What to work on
The lines to print are the one containing "(** [strings.Contains(s, substr)]. *)" and every line after it through the end of the entries below. Print them exactly and nothing else.

Extracted entries Block Start

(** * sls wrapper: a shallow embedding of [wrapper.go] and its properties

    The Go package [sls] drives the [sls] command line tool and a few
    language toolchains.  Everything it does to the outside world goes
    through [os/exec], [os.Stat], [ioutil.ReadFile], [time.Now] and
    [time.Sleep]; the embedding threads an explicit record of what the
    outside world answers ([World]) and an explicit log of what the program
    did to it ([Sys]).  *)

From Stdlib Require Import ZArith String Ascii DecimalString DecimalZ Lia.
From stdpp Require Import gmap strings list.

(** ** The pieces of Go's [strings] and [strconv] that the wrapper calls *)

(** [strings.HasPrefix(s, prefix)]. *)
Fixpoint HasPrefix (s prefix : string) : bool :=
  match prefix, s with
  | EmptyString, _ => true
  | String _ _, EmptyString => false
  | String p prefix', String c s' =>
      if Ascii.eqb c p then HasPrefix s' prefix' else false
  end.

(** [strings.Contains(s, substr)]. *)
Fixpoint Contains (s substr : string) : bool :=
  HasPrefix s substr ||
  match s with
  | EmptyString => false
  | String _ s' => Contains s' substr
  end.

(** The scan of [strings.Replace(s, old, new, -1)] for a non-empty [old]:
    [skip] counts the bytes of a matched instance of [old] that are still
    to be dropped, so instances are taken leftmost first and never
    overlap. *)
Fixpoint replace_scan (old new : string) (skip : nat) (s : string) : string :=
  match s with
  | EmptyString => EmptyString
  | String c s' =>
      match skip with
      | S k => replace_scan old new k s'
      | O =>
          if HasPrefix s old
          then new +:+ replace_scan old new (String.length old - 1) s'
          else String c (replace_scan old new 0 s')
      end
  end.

Extracted entries Block End

Exercise solution
(** [strings.Contains(s, substr)]. *)
Fixpoint Contains (s substr : string) : bool :=
  HasPrefix s substr ||
  match s with
  | EmptyString => false
  | String _ s' => Contains s' substr
  end.

(** The scan of [strings.Replace(s, old, new, -1)] for a non-empty [old]:
    [skip] counts the bytes of a matched instance of [old] that are still
    to be dropped, so instances are taken leftmost first and never
    overlap. *)
Fixpoint replace_scan (old new : string) (skip : nat) (s : string) : string :=
  match s with
  | EmptyString => EmptyString
  | String c s' =>
      match skip with
      | S k => replace_scan old new k s'
      | O =>
          if HasPrefix s old
          then new +:+ replace_scan old new (String.length old - 1) s'
          else String c (replace_scan old new 0 s')
      end
  end.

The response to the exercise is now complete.